→ **Assignment**
In the listing below, find the line that contains "- by apply Hsilent." and the line that contains "names (the log". Quote both and every line between them, exactly, and nothing more.

→ **Source material**
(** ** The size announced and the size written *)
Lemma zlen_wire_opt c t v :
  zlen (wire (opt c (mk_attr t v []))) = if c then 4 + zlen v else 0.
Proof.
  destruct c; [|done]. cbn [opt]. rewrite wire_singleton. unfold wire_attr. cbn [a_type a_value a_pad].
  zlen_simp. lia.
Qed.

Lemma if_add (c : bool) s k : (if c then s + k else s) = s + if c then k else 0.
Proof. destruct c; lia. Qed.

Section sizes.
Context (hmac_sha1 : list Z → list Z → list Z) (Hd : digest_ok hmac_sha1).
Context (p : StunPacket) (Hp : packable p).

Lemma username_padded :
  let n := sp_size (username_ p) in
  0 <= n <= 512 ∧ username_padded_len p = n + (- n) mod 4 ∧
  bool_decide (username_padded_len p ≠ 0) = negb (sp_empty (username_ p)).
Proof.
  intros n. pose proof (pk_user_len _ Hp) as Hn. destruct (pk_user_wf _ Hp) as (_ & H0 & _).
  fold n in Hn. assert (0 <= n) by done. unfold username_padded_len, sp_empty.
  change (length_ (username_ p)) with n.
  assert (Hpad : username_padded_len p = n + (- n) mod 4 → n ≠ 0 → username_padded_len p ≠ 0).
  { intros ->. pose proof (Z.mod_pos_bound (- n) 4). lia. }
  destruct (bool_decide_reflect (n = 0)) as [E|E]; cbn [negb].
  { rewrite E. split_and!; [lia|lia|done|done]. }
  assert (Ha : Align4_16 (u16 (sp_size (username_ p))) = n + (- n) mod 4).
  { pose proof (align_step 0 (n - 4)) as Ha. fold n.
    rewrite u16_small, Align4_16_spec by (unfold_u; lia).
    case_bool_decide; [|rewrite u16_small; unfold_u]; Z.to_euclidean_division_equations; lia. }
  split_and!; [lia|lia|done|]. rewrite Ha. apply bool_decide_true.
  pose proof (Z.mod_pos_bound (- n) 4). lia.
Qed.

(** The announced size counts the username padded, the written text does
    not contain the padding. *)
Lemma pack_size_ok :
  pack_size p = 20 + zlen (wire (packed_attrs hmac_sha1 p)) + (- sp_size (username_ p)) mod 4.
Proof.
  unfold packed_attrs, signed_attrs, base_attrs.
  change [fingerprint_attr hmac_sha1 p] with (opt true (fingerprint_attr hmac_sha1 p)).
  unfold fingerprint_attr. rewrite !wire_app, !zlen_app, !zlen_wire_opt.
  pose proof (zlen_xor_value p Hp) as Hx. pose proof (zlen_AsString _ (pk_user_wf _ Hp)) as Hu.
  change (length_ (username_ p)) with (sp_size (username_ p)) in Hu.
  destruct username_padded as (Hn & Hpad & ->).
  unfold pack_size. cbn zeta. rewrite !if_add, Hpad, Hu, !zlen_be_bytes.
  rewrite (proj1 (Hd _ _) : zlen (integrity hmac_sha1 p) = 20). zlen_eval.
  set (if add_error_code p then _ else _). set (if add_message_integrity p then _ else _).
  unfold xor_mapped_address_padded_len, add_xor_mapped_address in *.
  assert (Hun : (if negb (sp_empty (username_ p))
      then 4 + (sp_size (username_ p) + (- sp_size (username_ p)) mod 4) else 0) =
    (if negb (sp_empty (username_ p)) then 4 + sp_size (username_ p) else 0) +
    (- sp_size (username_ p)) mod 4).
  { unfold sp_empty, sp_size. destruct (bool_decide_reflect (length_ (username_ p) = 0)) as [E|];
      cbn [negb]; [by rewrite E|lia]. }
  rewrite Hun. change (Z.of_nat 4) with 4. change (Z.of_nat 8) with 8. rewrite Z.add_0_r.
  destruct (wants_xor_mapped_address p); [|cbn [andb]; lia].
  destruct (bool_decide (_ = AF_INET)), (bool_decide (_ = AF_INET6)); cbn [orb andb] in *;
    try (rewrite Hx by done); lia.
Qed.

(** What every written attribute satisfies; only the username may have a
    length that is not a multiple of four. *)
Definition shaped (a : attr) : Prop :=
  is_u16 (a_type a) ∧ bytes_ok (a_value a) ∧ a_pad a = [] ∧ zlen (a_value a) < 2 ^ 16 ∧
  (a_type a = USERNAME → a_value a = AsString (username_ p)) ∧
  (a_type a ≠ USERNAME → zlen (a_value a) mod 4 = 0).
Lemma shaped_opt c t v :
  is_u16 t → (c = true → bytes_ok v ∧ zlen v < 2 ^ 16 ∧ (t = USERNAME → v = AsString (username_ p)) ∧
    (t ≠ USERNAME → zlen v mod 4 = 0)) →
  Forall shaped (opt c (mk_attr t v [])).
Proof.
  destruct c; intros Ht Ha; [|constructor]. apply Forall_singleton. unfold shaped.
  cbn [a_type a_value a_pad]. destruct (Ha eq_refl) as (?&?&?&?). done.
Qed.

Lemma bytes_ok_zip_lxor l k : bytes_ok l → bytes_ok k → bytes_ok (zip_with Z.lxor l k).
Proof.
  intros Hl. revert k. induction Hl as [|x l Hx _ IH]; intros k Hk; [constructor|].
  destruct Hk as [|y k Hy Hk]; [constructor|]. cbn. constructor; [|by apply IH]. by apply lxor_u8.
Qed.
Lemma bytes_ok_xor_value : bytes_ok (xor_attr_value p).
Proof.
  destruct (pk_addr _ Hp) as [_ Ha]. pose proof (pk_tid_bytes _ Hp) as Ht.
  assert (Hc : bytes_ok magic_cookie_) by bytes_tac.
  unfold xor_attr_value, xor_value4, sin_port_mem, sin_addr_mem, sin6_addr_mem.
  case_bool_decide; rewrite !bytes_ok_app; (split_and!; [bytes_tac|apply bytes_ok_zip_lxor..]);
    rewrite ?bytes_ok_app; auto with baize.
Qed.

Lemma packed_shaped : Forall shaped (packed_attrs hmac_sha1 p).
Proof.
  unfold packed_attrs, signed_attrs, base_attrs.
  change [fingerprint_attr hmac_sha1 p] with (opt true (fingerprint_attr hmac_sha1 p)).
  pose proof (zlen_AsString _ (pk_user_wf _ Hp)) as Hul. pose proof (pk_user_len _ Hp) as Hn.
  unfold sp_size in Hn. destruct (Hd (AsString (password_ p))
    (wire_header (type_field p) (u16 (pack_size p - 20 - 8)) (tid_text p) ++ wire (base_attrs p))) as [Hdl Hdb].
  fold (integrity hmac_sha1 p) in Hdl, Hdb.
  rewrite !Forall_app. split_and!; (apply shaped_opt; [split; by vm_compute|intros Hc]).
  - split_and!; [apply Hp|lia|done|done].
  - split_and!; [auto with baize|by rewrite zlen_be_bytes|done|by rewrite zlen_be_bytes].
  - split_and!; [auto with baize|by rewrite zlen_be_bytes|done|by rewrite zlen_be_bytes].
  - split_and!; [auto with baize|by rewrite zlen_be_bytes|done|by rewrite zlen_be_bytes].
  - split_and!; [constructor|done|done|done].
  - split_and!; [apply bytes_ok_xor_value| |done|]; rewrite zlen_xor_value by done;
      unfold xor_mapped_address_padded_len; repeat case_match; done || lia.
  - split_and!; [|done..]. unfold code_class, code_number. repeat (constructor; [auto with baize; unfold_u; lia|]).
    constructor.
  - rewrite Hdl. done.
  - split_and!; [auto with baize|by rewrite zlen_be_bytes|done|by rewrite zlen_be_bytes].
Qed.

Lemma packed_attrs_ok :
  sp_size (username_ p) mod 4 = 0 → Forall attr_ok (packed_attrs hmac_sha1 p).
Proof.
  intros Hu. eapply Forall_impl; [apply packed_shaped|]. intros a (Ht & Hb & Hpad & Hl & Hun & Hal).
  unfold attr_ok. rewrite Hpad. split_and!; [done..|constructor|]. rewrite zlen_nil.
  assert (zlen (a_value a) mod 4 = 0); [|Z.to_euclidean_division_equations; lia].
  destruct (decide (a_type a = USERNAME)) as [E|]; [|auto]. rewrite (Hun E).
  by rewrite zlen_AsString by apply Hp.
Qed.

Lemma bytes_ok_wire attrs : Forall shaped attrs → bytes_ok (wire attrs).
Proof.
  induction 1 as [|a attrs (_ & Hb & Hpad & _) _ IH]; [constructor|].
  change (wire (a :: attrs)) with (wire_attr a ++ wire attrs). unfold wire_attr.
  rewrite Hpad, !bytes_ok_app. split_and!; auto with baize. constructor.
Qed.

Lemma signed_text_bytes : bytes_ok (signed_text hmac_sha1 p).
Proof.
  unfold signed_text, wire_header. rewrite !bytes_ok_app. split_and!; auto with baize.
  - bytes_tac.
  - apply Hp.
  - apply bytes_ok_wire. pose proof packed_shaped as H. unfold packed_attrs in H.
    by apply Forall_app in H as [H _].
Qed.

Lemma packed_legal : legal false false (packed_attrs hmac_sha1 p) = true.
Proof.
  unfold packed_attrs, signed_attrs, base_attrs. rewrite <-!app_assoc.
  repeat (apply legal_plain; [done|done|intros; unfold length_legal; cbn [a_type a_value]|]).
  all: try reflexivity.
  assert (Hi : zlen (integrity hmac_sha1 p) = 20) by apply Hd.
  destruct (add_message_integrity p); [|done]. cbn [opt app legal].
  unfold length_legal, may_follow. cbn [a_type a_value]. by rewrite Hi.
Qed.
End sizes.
--
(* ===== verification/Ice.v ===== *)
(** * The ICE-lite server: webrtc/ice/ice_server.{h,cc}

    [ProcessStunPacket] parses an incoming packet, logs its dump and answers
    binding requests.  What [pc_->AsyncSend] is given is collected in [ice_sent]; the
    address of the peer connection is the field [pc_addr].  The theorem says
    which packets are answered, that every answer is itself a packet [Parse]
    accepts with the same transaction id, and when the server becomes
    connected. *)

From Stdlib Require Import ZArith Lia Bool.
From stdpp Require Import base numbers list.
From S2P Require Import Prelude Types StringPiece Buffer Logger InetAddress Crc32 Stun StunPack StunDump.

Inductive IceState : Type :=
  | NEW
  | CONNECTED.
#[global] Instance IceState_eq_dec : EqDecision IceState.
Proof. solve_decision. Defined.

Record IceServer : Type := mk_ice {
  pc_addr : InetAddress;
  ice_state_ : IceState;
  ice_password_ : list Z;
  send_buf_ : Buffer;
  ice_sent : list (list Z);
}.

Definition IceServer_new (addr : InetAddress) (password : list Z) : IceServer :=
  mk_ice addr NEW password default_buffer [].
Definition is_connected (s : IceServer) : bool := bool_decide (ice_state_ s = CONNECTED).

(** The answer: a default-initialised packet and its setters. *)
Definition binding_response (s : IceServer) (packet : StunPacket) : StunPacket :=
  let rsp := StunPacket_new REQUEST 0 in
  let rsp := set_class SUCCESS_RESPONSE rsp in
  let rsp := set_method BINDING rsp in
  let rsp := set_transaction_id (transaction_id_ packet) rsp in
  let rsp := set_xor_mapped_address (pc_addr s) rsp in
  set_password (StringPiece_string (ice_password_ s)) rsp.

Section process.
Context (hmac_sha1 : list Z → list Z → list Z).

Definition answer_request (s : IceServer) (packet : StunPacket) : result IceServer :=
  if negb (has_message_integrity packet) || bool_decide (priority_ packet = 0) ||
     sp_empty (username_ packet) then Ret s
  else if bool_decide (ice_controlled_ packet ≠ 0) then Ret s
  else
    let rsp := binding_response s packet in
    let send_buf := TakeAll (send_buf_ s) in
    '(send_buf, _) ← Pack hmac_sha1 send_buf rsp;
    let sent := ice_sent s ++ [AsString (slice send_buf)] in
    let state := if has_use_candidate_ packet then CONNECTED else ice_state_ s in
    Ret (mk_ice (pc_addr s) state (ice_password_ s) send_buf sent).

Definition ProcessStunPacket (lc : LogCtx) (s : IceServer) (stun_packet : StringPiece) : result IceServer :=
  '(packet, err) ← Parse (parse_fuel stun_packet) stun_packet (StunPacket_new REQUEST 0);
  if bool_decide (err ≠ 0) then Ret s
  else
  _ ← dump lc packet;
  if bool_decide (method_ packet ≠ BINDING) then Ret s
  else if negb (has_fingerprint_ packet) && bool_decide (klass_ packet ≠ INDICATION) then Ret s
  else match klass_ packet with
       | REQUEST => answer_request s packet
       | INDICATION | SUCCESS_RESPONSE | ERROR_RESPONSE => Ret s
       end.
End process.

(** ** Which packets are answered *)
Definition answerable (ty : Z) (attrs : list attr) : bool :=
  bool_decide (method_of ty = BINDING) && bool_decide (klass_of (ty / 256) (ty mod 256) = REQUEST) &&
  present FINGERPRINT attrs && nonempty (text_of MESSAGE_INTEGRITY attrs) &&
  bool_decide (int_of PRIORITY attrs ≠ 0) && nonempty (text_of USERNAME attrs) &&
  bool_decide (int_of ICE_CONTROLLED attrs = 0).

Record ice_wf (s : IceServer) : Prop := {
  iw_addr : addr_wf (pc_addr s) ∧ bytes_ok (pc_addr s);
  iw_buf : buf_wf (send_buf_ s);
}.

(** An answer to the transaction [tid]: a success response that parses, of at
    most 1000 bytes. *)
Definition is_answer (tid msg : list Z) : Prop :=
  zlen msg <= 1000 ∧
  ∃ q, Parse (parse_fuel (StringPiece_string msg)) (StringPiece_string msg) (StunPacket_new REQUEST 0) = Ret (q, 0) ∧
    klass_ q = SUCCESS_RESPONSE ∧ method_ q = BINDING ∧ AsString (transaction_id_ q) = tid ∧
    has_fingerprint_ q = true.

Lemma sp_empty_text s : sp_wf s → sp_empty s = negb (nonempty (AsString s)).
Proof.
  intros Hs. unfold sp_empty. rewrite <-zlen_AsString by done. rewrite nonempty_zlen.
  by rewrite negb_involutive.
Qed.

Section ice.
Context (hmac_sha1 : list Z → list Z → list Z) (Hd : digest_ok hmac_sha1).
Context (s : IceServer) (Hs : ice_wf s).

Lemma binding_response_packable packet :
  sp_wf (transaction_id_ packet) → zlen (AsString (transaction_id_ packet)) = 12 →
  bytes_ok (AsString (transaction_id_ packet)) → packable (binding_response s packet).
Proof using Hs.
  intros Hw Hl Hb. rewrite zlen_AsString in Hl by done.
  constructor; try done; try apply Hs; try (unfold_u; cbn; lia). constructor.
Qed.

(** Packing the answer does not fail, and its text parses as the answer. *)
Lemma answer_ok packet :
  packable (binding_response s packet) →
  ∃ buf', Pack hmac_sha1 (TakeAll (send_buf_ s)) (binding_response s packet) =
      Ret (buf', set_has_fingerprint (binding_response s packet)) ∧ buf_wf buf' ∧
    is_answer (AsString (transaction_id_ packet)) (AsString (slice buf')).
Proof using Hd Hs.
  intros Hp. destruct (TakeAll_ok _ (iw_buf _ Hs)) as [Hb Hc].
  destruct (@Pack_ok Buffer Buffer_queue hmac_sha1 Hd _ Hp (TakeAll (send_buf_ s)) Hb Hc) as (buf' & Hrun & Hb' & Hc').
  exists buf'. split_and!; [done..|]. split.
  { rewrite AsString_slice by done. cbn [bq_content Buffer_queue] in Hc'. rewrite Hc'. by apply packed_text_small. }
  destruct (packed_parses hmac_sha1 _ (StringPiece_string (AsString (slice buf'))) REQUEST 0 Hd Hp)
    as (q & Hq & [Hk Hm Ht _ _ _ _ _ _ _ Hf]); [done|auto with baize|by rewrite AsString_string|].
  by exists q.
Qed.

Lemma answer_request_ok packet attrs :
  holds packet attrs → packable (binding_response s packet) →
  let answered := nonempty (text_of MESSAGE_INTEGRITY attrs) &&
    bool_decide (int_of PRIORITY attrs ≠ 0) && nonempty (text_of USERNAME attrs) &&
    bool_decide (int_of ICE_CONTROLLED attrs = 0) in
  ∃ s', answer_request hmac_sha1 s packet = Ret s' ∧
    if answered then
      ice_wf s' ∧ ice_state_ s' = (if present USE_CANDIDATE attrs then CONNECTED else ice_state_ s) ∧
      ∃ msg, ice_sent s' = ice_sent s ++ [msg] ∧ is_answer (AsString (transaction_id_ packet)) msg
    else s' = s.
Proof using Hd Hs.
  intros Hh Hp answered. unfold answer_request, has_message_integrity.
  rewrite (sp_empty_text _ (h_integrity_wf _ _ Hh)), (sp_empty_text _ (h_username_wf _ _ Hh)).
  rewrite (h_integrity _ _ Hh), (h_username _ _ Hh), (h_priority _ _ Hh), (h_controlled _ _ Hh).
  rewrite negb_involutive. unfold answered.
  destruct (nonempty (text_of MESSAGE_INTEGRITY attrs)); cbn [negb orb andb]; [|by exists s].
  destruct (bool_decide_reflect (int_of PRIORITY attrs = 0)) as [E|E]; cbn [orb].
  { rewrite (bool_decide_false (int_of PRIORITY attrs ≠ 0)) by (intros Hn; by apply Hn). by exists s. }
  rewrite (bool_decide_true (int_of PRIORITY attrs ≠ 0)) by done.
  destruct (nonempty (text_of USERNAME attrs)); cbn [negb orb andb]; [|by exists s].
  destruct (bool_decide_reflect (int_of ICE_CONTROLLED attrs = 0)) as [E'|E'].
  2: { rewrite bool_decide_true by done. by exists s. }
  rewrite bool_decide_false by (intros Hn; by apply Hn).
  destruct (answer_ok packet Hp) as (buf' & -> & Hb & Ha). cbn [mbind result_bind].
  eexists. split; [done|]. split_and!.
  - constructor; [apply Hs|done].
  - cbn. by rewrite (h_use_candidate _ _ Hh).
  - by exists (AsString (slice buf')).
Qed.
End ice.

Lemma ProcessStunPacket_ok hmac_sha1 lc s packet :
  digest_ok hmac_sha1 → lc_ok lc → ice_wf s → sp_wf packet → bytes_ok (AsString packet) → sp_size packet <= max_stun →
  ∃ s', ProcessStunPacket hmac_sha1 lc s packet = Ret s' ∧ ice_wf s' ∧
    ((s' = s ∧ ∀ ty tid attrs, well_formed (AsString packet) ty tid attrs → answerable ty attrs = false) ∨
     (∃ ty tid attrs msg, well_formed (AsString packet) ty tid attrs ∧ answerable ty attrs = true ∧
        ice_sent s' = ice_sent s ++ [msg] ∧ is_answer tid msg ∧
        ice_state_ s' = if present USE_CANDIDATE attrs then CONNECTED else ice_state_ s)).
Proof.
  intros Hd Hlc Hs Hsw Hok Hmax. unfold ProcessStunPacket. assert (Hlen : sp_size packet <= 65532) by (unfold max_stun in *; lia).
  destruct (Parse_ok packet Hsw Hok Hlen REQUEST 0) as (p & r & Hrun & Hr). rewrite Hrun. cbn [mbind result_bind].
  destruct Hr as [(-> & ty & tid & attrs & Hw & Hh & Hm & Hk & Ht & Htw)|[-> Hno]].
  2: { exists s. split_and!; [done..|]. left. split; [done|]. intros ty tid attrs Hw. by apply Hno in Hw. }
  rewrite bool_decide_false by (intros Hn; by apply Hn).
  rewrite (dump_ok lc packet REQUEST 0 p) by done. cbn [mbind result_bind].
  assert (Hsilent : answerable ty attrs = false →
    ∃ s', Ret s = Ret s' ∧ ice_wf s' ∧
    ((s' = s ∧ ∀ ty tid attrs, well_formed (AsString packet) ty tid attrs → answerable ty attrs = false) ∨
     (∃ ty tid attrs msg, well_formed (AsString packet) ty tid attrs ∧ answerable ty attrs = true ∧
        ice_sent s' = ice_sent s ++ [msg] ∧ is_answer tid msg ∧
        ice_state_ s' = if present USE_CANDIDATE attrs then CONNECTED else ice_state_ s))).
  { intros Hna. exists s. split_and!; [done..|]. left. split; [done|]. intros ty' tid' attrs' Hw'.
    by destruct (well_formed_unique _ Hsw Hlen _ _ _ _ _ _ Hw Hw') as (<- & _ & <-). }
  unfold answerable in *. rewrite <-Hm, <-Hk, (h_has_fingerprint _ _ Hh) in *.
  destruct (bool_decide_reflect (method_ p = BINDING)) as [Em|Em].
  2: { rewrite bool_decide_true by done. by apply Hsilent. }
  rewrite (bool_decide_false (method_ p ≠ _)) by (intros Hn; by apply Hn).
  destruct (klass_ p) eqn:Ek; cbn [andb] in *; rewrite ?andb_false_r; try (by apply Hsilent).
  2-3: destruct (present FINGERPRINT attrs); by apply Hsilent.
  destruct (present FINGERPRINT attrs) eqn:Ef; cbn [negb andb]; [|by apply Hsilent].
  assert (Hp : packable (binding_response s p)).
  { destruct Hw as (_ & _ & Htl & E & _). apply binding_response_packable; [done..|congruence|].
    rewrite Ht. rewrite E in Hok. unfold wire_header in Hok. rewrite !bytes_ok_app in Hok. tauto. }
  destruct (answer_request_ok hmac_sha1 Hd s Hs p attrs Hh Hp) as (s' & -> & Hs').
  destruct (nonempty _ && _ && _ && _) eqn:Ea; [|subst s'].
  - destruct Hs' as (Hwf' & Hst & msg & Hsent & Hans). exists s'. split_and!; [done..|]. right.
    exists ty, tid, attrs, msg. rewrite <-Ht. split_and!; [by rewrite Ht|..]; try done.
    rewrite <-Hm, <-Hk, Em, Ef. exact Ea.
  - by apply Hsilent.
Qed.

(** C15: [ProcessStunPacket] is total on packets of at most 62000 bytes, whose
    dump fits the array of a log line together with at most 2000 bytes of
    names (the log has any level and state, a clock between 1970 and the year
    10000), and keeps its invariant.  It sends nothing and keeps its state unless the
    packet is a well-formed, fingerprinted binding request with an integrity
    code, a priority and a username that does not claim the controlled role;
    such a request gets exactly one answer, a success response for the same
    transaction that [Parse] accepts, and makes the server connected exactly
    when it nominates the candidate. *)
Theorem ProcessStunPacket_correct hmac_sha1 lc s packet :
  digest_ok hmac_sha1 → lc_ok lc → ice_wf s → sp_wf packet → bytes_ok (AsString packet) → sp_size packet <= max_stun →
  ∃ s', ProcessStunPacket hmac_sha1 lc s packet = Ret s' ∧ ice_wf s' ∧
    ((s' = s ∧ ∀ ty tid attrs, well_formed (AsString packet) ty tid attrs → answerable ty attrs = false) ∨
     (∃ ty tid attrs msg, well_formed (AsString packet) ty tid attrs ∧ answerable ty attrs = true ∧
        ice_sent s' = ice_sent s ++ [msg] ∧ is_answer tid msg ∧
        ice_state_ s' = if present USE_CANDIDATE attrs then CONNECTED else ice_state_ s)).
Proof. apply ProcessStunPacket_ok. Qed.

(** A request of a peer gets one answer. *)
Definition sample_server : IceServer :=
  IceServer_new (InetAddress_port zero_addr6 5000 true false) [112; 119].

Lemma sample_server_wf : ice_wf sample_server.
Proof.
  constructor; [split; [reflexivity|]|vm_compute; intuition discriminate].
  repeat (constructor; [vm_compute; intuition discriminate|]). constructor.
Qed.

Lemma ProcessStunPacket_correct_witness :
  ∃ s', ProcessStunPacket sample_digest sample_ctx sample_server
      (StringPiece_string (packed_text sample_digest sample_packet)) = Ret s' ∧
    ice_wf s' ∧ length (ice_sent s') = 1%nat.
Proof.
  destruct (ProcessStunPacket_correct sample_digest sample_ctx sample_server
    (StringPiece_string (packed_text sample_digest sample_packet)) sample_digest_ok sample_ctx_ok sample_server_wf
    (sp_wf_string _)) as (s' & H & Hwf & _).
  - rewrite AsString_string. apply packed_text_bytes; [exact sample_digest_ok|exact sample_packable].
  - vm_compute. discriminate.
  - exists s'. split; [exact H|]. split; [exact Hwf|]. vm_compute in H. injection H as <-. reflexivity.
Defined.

→ **Problem solution**
  - by apply Hsilent.
Qed.

(** C15: [ProcessStunPacket] is total on packets of at most 62000 bytes, whose
    dump fits the array of a log line together with at most 2000 bytes of
    names (the log has any level and state, a clock between 1970 and the year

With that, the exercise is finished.